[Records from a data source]
┌────────
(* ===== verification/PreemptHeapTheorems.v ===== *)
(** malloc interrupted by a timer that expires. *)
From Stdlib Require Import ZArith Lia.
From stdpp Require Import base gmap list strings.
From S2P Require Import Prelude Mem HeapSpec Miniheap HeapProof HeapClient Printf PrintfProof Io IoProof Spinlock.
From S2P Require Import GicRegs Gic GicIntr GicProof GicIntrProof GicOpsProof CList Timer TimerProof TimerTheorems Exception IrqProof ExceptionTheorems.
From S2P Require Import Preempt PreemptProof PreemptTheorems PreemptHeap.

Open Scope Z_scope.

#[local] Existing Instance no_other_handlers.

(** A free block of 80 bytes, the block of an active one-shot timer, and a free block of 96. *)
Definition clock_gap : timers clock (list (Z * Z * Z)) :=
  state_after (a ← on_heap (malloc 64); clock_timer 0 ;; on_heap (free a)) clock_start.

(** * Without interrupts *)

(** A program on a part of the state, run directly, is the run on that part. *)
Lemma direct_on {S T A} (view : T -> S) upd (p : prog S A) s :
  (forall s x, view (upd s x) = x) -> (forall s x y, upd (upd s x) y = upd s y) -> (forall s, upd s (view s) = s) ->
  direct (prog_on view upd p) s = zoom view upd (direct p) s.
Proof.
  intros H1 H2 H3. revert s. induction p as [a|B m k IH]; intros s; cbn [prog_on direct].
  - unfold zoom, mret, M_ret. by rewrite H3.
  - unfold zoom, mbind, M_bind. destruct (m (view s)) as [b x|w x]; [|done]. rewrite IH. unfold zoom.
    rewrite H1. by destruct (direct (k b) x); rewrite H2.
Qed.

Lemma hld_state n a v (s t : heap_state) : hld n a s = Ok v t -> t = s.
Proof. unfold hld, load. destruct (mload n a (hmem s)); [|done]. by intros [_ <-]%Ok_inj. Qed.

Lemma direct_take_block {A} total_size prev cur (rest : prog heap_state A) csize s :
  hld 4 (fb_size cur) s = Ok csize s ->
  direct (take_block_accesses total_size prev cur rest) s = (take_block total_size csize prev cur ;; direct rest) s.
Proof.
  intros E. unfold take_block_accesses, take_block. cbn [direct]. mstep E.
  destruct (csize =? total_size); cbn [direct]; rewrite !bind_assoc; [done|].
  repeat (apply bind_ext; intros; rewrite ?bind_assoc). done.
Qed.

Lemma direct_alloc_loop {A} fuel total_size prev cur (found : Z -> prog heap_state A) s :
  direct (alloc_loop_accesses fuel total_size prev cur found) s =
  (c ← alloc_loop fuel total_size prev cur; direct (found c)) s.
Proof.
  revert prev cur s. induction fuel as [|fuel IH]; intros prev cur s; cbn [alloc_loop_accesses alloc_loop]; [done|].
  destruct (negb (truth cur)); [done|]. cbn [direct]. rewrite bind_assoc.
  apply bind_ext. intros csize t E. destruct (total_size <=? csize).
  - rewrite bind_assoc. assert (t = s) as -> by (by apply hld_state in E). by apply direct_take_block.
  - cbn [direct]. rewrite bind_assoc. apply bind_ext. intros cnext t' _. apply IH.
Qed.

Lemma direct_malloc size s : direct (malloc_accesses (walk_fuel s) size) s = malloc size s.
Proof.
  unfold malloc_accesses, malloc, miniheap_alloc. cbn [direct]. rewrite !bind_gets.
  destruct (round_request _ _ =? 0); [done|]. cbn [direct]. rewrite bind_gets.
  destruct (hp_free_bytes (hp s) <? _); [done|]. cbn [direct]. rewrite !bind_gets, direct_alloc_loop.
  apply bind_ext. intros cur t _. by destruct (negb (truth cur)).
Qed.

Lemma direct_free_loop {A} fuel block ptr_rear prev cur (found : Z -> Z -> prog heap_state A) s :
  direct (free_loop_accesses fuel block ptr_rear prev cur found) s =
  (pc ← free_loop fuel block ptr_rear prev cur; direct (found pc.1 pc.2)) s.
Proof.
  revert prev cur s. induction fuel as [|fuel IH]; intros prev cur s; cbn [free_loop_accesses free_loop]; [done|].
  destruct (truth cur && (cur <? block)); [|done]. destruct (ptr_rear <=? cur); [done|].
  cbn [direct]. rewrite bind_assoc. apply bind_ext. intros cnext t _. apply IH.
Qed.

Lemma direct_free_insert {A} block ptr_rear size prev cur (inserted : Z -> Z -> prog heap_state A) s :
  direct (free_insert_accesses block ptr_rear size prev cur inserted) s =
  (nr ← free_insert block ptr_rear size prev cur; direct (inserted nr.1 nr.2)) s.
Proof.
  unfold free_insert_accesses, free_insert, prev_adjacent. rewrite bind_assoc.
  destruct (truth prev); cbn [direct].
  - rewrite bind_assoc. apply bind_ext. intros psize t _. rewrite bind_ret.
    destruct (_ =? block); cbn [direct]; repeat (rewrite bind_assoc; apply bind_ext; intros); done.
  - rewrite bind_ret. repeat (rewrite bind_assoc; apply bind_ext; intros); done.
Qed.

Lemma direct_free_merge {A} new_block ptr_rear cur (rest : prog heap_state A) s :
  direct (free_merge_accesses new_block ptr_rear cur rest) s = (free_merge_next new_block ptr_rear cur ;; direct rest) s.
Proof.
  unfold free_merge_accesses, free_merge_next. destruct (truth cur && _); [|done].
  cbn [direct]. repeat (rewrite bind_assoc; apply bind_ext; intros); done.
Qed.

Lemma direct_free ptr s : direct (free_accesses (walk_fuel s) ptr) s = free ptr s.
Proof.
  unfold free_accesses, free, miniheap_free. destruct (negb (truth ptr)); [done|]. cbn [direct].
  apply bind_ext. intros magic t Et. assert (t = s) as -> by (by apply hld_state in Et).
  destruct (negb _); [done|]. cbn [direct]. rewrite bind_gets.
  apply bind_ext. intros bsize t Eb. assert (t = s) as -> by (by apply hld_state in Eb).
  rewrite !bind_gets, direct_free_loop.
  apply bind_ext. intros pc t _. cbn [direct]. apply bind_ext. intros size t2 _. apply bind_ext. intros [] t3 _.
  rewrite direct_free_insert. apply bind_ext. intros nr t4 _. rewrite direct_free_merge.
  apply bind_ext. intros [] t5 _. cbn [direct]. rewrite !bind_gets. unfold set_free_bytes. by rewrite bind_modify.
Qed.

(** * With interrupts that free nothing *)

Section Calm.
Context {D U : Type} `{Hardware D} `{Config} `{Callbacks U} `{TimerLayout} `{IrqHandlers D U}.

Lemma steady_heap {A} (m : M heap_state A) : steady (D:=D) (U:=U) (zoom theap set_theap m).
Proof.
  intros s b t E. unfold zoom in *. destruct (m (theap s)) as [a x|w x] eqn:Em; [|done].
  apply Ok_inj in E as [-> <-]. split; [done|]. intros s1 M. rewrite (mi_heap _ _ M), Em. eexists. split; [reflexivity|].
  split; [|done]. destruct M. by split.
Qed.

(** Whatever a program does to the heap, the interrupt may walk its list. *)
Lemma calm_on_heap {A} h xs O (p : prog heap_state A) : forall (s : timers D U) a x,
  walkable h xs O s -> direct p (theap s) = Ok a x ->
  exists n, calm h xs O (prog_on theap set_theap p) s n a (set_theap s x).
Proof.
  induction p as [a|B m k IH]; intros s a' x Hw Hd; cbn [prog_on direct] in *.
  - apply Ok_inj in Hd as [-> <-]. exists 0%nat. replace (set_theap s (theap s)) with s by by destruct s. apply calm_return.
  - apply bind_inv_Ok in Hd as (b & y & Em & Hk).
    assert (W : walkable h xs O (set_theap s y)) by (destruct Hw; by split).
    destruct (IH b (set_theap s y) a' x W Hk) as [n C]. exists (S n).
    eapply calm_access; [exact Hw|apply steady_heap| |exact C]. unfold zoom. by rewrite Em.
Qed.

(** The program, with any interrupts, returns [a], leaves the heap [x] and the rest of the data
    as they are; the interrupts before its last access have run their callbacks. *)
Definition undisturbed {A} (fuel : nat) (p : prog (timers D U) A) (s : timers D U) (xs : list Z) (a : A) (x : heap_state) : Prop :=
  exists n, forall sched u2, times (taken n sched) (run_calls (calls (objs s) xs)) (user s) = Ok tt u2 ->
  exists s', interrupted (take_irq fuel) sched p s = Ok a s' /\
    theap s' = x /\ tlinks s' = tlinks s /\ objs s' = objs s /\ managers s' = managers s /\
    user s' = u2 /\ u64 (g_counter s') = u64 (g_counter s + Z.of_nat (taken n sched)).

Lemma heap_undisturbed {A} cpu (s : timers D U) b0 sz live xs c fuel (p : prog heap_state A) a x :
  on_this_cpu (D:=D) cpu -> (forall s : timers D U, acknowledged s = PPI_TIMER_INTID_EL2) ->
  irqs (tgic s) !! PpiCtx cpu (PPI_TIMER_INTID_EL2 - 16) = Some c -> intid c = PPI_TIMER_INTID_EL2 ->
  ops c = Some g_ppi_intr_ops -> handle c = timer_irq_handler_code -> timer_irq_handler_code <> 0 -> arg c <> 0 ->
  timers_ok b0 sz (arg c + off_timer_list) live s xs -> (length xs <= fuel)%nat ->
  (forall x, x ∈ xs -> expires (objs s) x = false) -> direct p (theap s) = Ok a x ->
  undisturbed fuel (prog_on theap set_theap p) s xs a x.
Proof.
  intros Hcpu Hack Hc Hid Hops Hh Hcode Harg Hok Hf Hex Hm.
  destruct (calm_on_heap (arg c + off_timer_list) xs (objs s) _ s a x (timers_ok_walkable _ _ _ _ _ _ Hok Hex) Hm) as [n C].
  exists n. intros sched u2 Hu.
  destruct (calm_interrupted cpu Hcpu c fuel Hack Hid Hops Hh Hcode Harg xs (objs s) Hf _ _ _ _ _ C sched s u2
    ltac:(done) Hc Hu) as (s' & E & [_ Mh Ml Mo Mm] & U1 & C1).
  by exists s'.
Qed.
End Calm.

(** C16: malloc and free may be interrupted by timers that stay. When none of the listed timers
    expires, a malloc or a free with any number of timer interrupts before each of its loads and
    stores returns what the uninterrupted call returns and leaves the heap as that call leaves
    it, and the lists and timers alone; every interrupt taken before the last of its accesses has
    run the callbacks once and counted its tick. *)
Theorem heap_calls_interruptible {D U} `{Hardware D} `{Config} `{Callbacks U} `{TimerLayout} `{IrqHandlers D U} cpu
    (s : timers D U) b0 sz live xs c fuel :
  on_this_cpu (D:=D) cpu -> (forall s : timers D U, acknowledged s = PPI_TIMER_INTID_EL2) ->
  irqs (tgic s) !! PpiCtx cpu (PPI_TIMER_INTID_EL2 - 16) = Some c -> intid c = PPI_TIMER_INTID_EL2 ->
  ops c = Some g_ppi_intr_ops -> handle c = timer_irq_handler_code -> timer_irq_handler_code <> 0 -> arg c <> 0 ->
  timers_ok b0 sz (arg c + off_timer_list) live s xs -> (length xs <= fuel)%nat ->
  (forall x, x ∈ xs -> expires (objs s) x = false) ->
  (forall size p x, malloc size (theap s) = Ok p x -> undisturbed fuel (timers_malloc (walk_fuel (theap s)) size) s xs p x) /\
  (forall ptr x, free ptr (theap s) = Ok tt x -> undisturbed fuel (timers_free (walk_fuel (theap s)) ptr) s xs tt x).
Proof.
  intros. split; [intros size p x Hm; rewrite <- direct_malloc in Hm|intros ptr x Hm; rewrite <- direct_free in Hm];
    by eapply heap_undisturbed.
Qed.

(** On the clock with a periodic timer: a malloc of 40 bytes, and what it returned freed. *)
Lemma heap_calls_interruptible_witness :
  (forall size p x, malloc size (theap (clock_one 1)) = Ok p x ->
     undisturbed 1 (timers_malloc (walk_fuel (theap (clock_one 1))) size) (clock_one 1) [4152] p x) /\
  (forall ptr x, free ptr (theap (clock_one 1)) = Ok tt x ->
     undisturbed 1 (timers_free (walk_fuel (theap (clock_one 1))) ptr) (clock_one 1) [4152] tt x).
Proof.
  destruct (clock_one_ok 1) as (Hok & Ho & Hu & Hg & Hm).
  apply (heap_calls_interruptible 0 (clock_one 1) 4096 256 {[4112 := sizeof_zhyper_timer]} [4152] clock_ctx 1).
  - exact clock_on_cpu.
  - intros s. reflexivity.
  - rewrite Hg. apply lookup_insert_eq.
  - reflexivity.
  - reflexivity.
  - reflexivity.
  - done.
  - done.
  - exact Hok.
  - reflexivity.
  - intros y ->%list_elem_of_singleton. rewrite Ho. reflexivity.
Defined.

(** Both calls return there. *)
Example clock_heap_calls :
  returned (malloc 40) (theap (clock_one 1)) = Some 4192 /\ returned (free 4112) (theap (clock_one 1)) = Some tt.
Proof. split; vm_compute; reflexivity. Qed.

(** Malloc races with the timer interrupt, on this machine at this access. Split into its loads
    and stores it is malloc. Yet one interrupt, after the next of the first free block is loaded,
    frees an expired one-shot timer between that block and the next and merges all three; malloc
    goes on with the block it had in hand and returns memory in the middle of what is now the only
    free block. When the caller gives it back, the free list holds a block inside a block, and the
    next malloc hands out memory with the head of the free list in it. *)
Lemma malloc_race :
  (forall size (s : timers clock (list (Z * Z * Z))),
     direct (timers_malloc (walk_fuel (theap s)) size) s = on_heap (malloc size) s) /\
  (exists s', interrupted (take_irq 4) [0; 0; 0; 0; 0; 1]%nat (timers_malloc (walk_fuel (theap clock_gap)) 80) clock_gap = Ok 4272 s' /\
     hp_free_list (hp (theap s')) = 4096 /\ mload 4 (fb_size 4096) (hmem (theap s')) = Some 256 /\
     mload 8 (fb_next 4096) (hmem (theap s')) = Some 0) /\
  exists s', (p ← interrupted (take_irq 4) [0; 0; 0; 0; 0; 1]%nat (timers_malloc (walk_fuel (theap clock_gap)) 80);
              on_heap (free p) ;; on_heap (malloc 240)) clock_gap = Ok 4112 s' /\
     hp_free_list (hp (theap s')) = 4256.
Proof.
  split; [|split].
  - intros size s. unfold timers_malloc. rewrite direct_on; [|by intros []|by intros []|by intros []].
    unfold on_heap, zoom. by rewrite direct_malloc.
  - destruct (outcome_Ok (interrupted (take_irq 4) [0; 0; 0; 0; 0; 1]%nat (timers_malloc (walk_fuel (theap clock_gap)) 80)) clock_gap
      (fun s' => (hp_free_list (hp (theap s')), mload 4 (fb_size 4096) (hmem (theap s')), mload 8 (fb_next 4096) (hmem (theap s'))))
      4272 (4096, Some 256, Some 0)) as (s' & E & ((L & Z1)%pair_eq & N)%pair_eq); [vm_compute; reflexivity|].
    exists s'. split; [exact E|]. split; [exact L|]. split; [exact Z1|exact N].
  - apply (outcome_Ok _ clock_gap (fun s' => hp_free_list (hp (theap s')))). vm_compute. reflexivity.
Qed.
└────────
What you have to do: Search the data for the string "stores" and copy each line where it appears.

Answer area:
    stores returns what the uninterrupted call returns and leaves the heap as that call leaves
    and stores it is malloc. Yet one interrupt, after the next of the first free block is loaded,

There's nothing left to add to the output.